# Required work
Extract all lines in the data that contain the word "level".

Records contained in a dataset:
(* ===== verification/MassLink.v ===== *)
(** * Splitting a leaf of a Masstree

    [finish_split] up to its loop: a new leaf takes the right part of a full one and enters
    the list of leaves; no parent knows of it yet. *)

From S2P Require Import Prelude Permuter KSearch NodeVersion MassKey MassBag MassNode MassTree MassLeaf MassSplit MassInv MassDict MassGet MassWrite MassInner MassGhost MassParent MassRound MassClimb.
#[local] Abbreviation P := nodeversion32_parameters.

(** ** New leaves *)
Lemma leaf_sizes k : 0 <= k -> leaf_alloc_size k = 320 \/ leaf_alloc_size k = 384 \/ leaf_alloc_size k = 448.
Proof.
  intros Hk. unfold leaf_alloc_size. set (m := Z.min k 128). assert (Hm : 0 <= m < 129) by lia.
  assert (Hall : forallb (fun m => let z := iceil (sizeof_leaf + m) 64 in (z =? 320) || (z =? 384) || (z =? 448)) (seqZ 0 129) = true) by (vm_compute; reflexivity).
  rewrite forallb_forall in Hall. specialize (Hall m ltac:(apply list_elem_of_In, elem_of_seqZ; lia)). rewrite !orb_true_iff, !Z.eqb_eq in Hall. tauto.
Qed.
Lemma new_leaf_shape k ts : 0 <= k -> shape_ok (new_leaf (leaf_alloc_size k) ts).
Proof.
  intros Hk. split; try done. unfold bags_ok. cbn [ksuf_ new_leaf]. destruct (leaf_sizes k Hk) as [-> | [-> | ->]]; [done|..]; intros _; (apply (new_bag_ok 8 ltac:(by left) 15); [lia|vm_compute; split; congruence]).
Qed.
Lemma used_nonneg l : shape_ok l -> 0 <= ksuf_used_capacity l.
Proof.
  intros [_ _ _ Hb]. unfold ksuf_used_capacity, bags_ok, used_capacity in *. destruct (ksuf_ l) as [b|]; [destruct Hb as [Hb _]; pose proof (bk_size _ _ _ Hb); change (overhead 16 15) with 64 in *; lia|].
  destruct (Z.ltb_spec 0 (extrasize64_ l)) as [Hlt|]; [|done]. pose proof (bk_size _ _ _ (Hb Hlt)). change (overhead 8 15) with 32 in *. lia.
Qed.

(** ** Linking *)
Lemma link_run s n child l r : mnodes s !! n = Some (NLeaf l) -> mnodes s !! child = Some (NLeaf r) -> n <> child -> l_next_ l <> n -> l_next_ l <> child -> l_next_ l mod 64 = 0 ->
  (l_next_ l = 0 \/ exists x, mnodes s !! l_next_ l = Some (NLeaf x)) -> exists s', link_split n child s = Ok (tt, s') /\ mbrk s' = mbrk s /\ mrows s' = mrows s /\ mroot s' = mroot s
    /\ mnodes s' !! n = Some (NLeaf (set_next child l)) /\ mnodes s' !! child = Some (NLeaf (set_next (l_next_ l) (set_prev n r)))
    /\ (forall x, l_next_ l <> 0 -> mnodes s !! l_next_ l = Some (NLeaf x) -> mnodes s' !! l_next_ l = Some (NLeaf (set_prev child x)))
    /\ forall q, q <> n -> q <> child -> (q <> l_next_ l \/ l_next_ l = 0) -> mnodes s' !! q = mnodes s !! q.
Proof.
  intros Hn Hc Hne Hx1 Hx2 Hmod Hx. unfold link_split, put_leaf. erewrite ST_bind_ok by (by apply run_leaf). rewrite (ST_bind_ok (run_put _ _ _)).
  set (y := l_next_ l) in *. set (l1 := if y =? 0 then l else set_next (y + 1) l). set (s1 := upd child (NLeaf (set_prev n r)) s). set (s2 := if y =? 0 then s1 else upd n (NLeaf l1) s1).
  assert (Hs2n : mnodes s2 !! n = Some (NLeaf l1)) by (unfold s2, l1; destruct (y =? 0); [unfold s1; by rewrite upd_other|apply upd_at]).
  assert (Hs2c : mnodes s2 !! child = Some (NLeaf (set_prev n r))) by (unfold s2; destruct (y =? 0); [apply upd_at|rewrite upd_other by done; apply upd_at]).
  assert (Hs2o : forall q, q <> n -> q <> child -> mnodes s2 !! q = mnodes s !! q) by (intros q H1 H2; unfold s2, s1; destruct (y =? 0); by rewrite !upd_other by done).
  rewrite (ST_bind_ok (a := y) (s' := s2)).
  2:{ unfold lock_next. erewrite ST_bind_ok by (apply run_leaf; unfold s1; rewrite upd_other by done; exact Hn). fold y. unfold s2, l1. destruct (Z.eqb_spec y 0) as [He|He]; [by rewrite He|]. assert (Z.testbit y 0 = false) as ->.
      { rewrite Z.bit0_odd. replace y with (2 * (32 * (y / 64))) by (pose proof (Z.div_mod y 64 ltac:(lia)); lia). by rewrite Z.odd_mul. }
      unfold put_leaf. by rewrite (ST_bind_ok (run_put _ _ _)). }
  erewrite ST_bind_ok by (by apply run_leaf). rewrite (ST_bind_ok (run_put _ _ _)). set (s3 := upd child _ s2). assert (Hl1 : set_next child l1 = set_next child l) by (unfold l1; by destruct (y =? 0)).
  destruct (Z.eqb_spec y 0) as [He|He]; cbn [negb].
  - rewrite (ST_bind_ok (a := tt) (s' := s3)) by done. erewrite ST_bind_ok by (apply run_leaf; unfold s3; by rewrite upd_other). rewrite run_put, Hl1. eexists. split; [done|]. split; [unfold s3, s2; by destruct (y =? 0)|]. split; [unfold s3, s2; by destruct (y =? 0)|]. split; [unfold s3, s2; by destruct (y =? 0)|].
    split; [apply upd_at|]. split; [rewrite upd_other by done; apply upd_at|]. split; [done|]. intros q H1 H2 _. unfold s3. rewrite !upd_other by done. by apply Hs2o.
  - destruct Hx as [?|[x Hx]]; [done|]. rewrite (ST_bind_ok (a := tt) (s' := upd y (NLeaf (set_prev child x)) s3)).
    2:{ erewrite ST_bind_ok by (apply run_leaf; unfold s3; rewrite upd_other by done; by rewrite Hs2o). by rewrite run_put. }
    erewrite ST_bind_ok by (apply run_leaf; unfold s3; by rewrite !upd_other by done). rewrite run_put, Hl1. eexists. split; [done|]. split; [unfold s3, s2; by destruct (y =? 0)|]. split; [unfold s3, s2; by destruct (y =? 0)|]. split; [unfold s3, s2; by destruct (y =? 0)|].
    split; [apply upd_at|]. split; [rewrite !upd_other by done; apply upd_at|]. split; [intros x' _ Hx'; rewrite Hx in Hx'; injection Hx' as <-; rewrite upd_other by done; apply upd_at|].
    intros q H1 H2 [H3|?]; [|done]. unfold s3. rewrite !upd_other by done. by apply Hs2o.
Qed.

(** ** The tree with an unknown leaf *)
Lemma reup_nil q V : reup [] q V = V.
Proof. apply map_eq. intros c. rewrite reup_lookup. destruct (V !! c); [|done]. cbn [fmap option_fmap option_map]. rewrite decide_False; [done|]. set_solver. Qed.
Section Linked.
Context (N : memory) (G : ghosts) (E : dict) (n child sep : Z) (g : ghost) (l nr : leaf).
Context (Ht : settled N G E {[n]}) (Hg : G !! n = Some g) (Hn : N !! n = Some (NLeaf l)) (Hfree : N !! child = None) (Hc0 : 0 < child /\ child mod 64 = 0) (Hsep : lo g < sep < hi g).
#[local] Abbreviation G1 := (cut_ghosts G n child sep g []).
Lemma leaf_of_split : leaf_frame G g l /\ leaf_content E {[n]} n g l /\ l_parent_ l = up g /\ exists rt, ver (l_version l) true rt true.
Proof. destruct (to_node _ _ _ _ _ _ Ht n g _ Hg Hn) as [(rt & Hv & _) Hup [Hfr Hlc]]. rewrite bool_decide_eq_true_2 in Hv by set_solver. split; [done|]. split; [apply Hlc; set_solver|]. split; [done|]. eauto. Qed.
Lemma child_free : G !! child = None /\ n <> child.
Proof. split; [apply eq_None_not_Some; intros Hs%(to_dom _ _ _ _ _ _ Ht); rewrite Hfree in Hs; by destruct Hs|congruence]. Qed.
Lemma linked_ghosts : ghost_ok G1 G E /\ pending G1 G n child sep g.
Proof.
  destruct leaf_of_split as ([Hlv _ _ _] & _). destruct child_free as [Hf _]. assert (Hid : cut_view G child [] = G) by apply reup_nil. destruct (ghost_cut G E (tree_ghost _ _ _ _ _ _ Ht) n child sep g []) as [H1 H2]; try done; [set_solver| |by rewrite Hid in H1, H2].
  intros c gc Hc Hup _. pose proof (to_up _ _ _ _ _ _ Ht c gc Hc) as Hu. destruct (to_addr _ _ _ _ _ _ Ht n ltac:(eauto)). rewrite decide_False in Hu by lia. destruct Hu as (h & Hh & _ & Hl & _). rewrite Hup, Hg in Hh. injection Hh as <-. lia.
Qed.
Lemma linked_at q : q <> n -> q <> child -> G1 !! q = G !! q.
Proof. intros. rewrite cut_other by done. unfold cut_view. by rewrite reup_nil. Qed.
Lemma next_apart : l_next_ l <> n /\ l_next_ l <> child /\ l_next_ l mod 64 = 0 /\ (l_next_ l = 0 \/ exists x, N !! l_next_ l = Some (NLeaf x)).
Proof.
  destruct leaf_of_split as ([Hlv _ _ Hnx] & _). destruct child_free as [Hf _]. destruct (to_addr _ _ _ _ _ _ Ht n ltac:(eauto)) as [Hn0 _]. destruct Hnx as [[-> _]|(gq & Hq & Hla & Hl0 & Hlo)]; [split_and!; [lia|lia|done|by left]|].
  split; [intros Heq; rewrite Heq, Hg in Hq; injection Hq as <-; pose proof (to_span _ _ _ _ _ _ Ht n g Hg); lia|]. split; [congruence|]. split; [by apply (to_addr _ _ _ _ _ _ Ht); eauto|]. right.
  destruct (tree_node _ _ _ _ _ _ _ _ Ht Hq) as (m & Hm & Hok). destruct (node_leaf _ _ _ _ _ _ _ _ Hok Hl0) as [x ->]. eauto.
Qed.
Context (Hnr : leaf_ok nr) (Hrh : forall k c, holds nr k c <-> holds l k c /\ sep <= k.1) (Hr0 : slot_ikey nr 0 = sep) (Hr1 : 0 ∈ live nr \/ back node_width (permutation_ nr) = 0).
Context (Hrv : l_version nr = l_version l) (Hrm : modstate_ nr = modstate_insert) (Hrp : l_parent_ nr = 0).
Lemma linked_right : node_ok G1 G E {[n]} ({[child]} ∪ {[n]}) child (mkG (layer g) (level g) sep (hi g) 0) (NLeaf (set_next (l_next_ l) (set_prev n nr))).
Proof.
  destruct leaf_of_split as ([Hlv Hmod Hprev Hnx] & [Hok Hh Hf] & Hup & rt & Hv). destruct child_free as [_ Hnc]. pose proof (to_span _ _ _ _ _ _ Ht n g Hg) as Hsp. destruct (to_addr _ _ _ _ _ _ Ht n ltac:(eauto)) as [Hn0 _]. split.
  - exists rt. rewrite bool_decide_eq_true_2 by set_solver. cbn [node_version leaf_node l_version set_next set_prev]. rewrite Hrv. split; [done|]. intros _ Hlo. cbn [lo] in Hlo. lia.
  - done.
  - split.
    + split; [done|done|cbn [l_prev_ set_next set_prev lo]; lia|]. cbn [l_next_ set_next hi layer]. destruct Hnx as [Hnx|(gq & Hq & Hla & Hl0 & Hlo)]; [by left|right]. exists gq. rewrite linked_at; [done|..]; apply next_apart.
    + intros _. apply (leaf_content_reframe (l_version nr) (modstate_ nr) (l_next_ l) n (l_parent_ nr) (node_ts_ nr) E ({[child]} ∪ {[n]}) _ child _ nr); [|done]. split; [done| |].
      * intros k c. rewrite Hrh, Hh. unfold covers. cbn [layer lo hi]. split; [intros [[? ?] ?]|intros [? ?]]; (split; [|lia || done]); [done|split; [done|lia]].
      * intros _. split; [done|]. destruct Hr1; [by left|right]. split; [set_solver|done].
Qed.
Lemma linked_left : node_ok G1 G E {[n]} ({[child]} ∪ {[n]}) n (mkG (layer g) (level g) (lo g) sep (up g)) (NLeaf (set_next child l)).
Proof.
  destruct leaf_of_split as ([Hlv Hmod Hprev Hnx] & _ & Hup & rt & Hv). destruct linked_ghosts as [_ Hpd]. split.
  - exists rt. rewrite bool_decide_eq_true_2 by set_solver. split; [done|]. set_solver.
  - done.
  - split; [|set_solver]. split; [done|done|done|]. right. destruct (pd_right _ _ _ _ _ _ Hpd) as [u Hu]. eexists. split; [exact Hu|done].
Qed.
Lemma linked_tree N' : N' !! n = Some (NLeaf (set_next child l)) -> N' !! child = Some (NLeaf (set_next (l_next_ l) (set_prev n nr))) ->
  (forall x, l_next_ l <> 0 -> N !! l_next_ l = Some (NLeaf x) -> N' !! l_next_ l = Some (NLeaf (set_prev child x))) -> (forall q, q <> n -> q <> child -> (q <> l_next_ l \/ l_next_ l = 0) -> N' !! q = N !! q) ->
  tree_ok N' G1 G E {[n]} ({[child]} ∪ {[n]}).
Proof.
  intros H1 H2 H3 H4. destruct linked_ghosts as [Hgo Hpd]. destruct child_free as [Hf Hnc]. destruct next_apart as (Hx1 & Hx2 & _ & Hx). apply tree_intro; [done| |].
  - intros q. destruct (decide (q = n)) as [->|]; [rewrite H1, (pd_left _ _ _ _ _ _ Hpd); split; eauto|]. destruct (decide (q = child)) as [->|]; [destruct (pd_right _ _ _ _ _ _ Hpd) as [u ->]; rewrite H2; split; eauto|]. rewrite linked_at by done. rewrite <- (to_dom _ _ _ _ _ _ Ht q).
    destruct (decide (q = l_next_ l /\ l_next_ l <> 0)) as [[-> Hx0]|]; [|rewrite H4; [done..|]; destruct (decide (l_next_ l = 0)); [by right|left; naive_solver]]. destruct Hx as [?|[x Hx]]; [done|]. rewrite (H3 x), Hx by done. split; eauto.
  - intros q hq m Hq Hm. destruct (decide (q = n)) as [->|Hqn]; [rewrite (pd_left _ _ _ _ _ _ Hpd) in Hq; injection Hq as <-; rewrite H1 in Hm; injection Hm as <-; apply linked_left|].
    destruct (decide (q = child)) as [->|Hqc]; [rewrite cut_right in Hq; injection Hq as <-; rewrite H2 in Hm; injection Hm as <-; apply linked_right|]. rewrite linked_at in Hq by done.
    assert (Htr : forall m, node_ok G G E ∅ {[n]} q hq m -> node_ok G1 G E {[n]} ({[child]} ∪ {[n]}) q hq m).
    { intros m0 Hok. eapply node_ok_transport; [exact Hok|set_solver|set_solver| |done|done]. intros c gc Hc Hl. destruct (go_view _ _ _ Hgo c gc Hc) as (h & Hh & ? & ? & ? & _). exists h. split_and!; congruence. }
    destruct (decide (q = l_next_ l /\ l_next_ l <> 0)) as [[-> Hx0]|Hqx].
    + destruct Hx as [?|[x Hx]]; [done|]. rewrite (H3 x) in Hm by done. injection Hm as <-. destruct (Htr _ (to_node _ _ _ _ _ _ Ht _ _ _ Hq Hx)) as [Hv Hup [[Hlv Hmod Hprev Hnx] Hlc]]. split; [done|done|]. split.
      * split; [done|done| |done]. cbn [l_prev_ set_prev]. destruct leaf_of_split as ([_ _ _ Hnl] & _). destruct Hnl as [[? _]|(gq & Hgq & _ & _ & Hlo)]; [done|]. rewrite Hq in Hgq. injection Hgq as <-. pose proof (to_span _ _ _ _ _ _ Ht n g Hg). lia.
      * intros HX. exact (leaf_content_reframe (l_version x) (modstate_ x) (l_next_ x) child (l_parent_ x) (node_ts_ x) E _ _ _ _ x (Hlc HX) (fun H => H)).
    + rewrite H4 in Hm; [apply Htr; by apply (to_node _ _ _ _ _ _ Ht)|done|done|]. destruct (decide (l_next_ l = 0)); [by right|left; naive_solver].
Qed.
End Linked.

# Response below
Lemma linked_right : node_ok G1 G E {[n]} ({[child]} ∪ {[n]}) child (mkG (layer g) (level g) sep (hi g) 0) (NLeaf (set_next (l_next_ l) (set_prev n nr))).
Lemma linked_left : node_ok G1 G E {[n]} ({[child]} ∪ {[n]}) n (mkG (layer g) (level g) (lo g) sep (up g)) (NLeaf (set_next child l)).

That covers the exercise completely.